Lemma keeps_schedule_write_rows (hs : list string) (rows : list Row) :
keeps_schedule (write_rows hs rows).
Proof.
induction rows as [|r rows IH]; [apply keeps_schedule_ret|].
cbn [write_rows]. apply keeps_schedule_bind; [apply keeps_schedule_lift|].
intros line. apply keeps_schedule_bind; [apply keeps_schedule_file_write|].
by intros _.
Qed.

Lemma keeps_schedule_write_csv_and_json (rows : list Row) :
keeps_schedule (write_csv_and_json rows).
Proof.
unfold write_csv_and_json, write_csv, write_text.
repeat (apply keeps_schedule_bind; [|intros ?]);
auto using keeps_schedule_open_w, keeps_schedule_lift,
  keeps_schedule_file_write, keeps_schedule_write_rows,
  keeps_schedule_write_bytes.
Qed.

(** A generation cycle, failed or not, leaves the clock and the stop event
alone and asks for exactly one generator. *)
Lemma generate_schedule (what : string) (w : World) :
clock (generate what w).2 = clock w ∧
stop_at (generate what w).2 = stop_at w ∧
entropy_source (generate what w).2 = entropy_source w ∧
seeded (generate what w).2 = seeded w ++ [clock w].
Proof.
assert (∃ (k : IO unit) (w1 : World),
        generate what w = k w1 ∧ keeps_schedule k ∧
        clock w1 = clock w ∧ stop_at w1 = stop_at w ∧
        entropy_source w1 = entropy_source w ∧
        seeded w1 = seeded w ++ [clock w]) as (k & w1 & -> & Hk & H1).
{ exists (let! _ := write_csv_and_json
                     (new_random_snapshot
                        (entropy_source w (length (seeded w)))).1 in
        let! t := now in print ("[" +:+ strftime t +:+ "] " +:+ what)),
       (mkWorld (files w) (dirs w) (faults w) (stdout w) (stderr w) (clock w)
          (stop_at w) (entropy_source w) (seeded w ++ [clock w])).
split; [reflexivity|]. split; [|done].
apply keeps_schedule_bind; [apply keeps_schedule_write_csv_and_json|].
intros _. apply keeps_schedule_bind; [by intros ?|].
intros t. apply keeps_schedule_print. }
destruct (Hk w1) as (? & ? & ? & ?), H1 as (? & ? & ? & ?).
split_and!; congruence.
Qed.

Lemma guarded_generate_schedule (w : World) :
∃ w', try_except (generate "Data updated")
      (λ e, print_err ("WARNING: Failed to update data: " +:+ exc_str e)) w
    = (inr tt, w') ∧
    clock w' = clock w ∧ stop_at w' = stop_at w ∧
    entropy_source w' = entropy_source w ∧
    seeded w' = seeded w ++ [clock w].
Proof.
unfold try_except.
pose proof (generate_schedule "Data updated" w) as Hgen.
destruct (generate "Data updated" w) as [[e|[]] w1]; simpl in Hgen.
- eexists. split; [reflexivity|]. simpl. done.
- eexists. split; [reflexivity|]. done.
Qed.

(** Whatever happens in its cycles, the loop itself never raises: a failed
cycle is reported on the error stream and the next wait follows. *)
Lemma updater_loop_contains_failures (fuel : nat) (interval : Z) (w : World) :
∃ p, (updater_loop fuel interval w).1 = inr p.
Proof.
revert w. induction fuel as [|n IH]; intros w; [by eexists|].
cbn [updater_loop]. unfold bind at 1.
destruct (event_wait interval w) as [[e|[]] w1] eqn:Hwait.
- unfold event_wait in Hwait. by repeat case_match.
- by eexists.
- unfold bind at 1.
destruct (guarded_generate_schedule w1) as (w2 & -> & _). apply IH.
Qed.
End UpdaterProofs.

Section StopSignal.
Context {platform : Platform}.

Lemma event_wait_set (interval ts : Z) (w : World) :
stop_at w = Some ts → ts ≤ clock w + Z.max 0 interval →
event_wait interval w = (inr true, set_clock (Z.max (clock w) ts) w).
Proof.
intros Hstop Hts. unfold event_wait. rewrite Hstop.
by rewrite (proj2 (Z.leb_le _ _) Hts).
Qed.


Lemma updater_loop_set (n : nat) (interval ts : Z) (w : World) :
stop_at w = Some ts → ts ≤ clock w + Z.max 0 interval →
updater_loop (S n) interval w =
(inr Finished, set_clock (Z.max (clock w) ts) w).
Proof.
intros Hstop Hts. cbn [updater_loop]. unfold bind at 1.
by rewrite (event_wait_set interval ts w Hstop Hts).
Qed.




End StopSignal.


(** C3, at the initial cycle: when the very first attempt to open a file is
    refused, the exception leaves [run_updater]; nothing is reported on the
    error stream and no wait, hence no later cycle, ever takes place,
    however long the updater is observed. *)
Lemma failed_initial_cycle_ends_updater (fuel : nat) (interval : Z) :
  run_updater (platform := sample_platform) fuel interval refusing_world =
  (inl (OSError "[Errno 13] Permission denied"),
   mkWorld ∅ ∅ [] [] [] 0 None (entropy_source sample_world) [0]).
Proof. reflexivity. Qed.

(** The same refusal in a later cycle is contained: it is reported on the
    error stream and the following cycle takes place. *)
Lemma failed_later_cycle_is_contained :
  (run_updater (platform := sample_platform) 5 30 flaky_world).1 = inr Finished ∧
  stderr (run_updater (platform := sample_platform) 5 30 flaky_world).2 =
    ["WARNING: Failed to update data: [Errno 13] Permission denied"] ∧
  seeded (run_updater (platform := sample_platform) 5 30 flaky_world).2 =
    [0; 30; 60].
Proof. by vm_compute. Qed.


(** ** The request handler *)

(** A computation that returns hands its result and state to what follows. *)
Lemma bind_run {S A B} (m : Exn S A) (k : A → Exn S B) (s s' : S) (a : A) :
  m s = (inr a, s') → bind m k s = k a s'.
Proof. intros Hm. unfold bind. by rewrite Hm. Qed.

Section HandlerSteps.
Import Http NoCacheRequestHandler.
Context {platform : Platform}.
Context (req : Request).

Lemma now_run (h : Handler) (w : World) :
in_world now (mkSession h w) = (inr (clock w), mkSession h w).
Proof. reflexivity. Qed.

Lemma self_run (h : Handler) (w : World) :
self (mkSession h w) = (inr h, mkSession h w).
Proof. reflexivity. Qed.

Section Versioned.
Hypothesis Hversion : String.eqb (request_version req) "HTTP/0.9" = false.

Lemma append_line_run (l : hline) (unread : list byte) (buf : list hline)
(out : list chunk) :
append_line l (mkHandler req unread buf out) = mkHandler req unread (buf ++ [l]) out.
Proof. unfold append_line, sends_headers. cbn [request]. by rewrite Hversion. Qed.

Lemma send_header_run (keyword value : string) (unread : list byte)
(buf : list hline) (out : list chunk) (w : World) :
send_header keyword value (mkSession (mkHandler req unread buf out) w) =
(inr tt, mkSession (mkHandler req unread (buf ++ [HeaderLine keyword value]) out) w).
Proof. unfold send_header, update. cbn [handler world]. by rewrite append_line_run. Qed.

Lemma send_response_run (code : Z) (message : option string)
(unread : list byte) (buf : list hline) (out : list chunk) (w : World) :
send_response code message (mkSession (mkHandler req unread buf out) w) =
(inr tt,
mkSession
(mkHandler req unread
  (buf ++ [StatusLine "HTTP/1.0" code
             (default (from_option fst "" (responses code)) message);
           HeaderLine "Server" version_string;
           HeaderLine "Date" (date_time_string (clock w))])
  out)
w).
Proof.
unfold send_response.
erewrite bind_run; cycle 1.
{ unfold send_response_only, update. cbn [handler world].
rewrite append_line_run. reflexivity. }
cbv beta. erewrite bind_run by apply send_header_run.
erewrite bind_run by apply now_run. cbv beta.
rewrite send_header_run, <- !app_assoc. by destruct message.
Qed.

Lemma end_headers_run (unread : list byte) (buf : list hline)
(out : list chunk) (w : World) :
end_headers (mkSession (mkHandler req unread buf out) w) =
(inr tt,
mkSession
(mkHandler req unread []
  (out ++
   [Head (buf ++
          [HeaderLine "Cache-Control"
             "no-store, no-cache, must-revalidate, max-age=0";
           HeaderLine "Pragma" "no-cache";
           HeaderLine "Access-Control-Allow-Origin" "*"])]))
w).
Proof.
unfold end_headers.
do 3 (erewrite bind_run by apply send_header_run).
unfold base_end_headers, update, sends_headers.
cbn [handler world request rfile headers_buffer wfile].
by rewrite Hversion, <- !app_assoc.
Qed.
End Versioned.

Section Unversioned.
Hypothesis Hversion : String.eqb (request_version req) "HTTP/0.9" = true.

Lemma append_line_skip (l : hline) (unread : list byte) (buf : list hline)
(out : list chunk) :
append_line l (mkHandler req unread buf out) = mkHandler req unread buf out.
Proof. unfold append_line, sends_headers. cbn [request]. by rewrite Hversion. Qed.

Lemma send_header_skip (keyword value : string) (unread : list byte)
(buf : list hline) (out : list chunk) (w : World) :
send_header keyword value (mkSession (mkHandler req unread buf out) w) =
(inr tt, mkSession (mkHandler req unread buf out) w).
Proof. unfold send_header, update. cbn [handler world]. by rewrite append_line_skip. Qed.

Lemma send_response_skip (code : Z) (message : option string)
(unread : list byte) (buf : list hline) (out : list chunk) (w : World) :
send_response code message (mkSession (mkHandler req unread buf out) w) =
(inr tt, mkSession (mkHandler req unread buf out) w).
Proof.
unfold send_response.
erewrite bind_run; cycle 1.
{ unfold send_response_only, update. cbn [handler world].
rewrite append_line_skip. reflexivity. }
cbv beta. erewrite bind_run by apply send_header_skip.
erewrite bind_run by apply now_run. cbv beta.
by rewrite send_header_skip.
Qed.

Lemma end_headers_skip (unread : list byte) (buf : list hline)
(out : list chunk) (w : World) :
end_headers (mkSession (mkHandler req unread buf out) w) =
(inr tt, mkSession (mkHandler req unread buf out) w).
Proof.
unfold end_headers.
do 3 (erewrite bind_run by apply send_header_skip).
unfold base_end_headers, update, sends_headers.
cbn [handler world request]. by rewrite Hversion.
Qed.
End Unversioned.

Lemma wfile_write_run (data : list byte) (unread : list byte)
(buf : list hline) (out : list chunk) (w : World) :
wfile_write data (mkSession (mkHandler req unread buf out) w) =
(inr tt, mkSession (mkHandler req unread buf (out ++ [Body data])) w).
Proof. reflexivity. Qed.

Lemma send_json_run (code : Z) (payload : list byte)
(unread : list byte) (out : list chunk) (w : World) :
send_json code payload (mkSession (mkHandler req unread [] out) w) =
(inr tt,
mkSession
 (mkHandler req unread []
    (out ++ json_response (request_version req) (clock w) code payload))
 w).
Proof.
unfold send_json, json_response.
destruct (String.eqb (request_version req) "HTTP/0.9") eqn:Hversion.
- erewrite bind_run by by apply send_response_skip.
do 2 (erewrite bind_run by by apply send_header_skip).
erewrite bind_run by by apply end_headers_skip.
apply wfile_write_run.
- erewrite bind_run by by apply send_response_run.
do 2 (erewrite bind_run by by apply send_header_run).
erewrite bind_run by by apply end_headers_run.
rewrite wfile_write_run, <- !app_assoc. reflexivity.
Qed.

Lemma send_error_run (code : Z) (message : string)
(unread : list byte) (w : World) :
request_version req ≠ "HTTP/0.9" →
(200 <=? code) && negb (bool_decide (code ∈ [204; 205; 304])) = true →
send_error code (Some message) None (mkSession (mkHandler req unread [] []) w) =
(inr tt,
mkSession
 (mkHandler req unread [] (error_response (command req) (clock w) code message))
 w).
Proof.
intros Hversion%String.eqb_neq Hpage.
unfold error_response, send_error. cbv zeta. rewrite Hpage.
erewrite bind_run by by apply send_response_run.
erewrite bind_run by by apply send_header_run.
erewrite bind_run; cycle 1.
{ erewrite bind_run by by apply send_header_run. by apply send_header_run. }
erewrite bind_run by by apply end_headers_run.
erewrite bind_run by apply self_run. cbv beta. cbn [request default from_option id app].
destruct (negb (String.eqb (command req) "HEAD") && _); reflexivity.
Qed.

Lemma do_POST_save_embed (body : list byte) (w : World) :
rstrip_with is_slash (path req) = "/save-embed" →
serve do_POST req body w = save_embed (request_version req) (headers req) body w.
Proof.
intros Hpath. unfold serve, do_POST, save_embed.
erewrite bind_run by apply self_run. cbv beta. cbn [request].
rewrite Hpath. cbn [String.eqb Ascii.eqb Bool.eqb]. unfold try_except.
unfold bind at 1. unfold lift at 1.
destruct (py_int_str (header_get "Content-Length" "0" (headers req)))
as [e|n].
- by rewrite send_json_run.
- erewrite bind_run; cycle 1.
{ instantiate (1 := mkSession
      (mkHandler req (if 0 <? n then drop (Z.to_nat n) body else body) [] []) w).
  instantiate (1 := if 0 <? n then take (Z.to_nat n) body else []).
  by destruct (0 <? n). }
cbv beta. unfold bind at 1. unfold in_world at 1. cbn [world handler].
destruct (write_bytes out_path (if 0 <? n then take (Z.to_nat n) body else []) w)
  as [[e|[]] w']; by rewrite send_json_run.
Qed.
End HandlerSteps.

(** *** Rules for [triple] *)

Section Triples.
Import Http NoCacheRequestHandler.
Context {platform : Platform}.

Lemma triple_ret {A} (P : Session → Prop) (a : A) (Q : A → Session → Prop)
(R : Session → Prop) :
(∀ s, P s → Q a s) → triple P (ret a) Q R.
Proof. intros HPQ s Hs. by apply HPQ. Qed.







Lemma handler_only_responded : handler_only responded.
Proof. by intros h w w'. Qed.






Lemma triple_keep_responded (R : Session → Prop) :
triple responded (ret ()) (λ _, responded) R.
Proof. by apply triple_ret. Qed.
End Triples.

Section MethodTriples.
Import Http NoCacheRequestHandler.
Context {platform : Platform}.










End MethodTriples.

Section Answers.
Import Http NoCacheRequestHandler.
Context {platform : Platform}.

────

▸ THE TASK
Using the entries, return every line where the word "StopSignal" can be found.

▸ EXPECTED OUTPUT
Section StopSignal.
End StopSignal.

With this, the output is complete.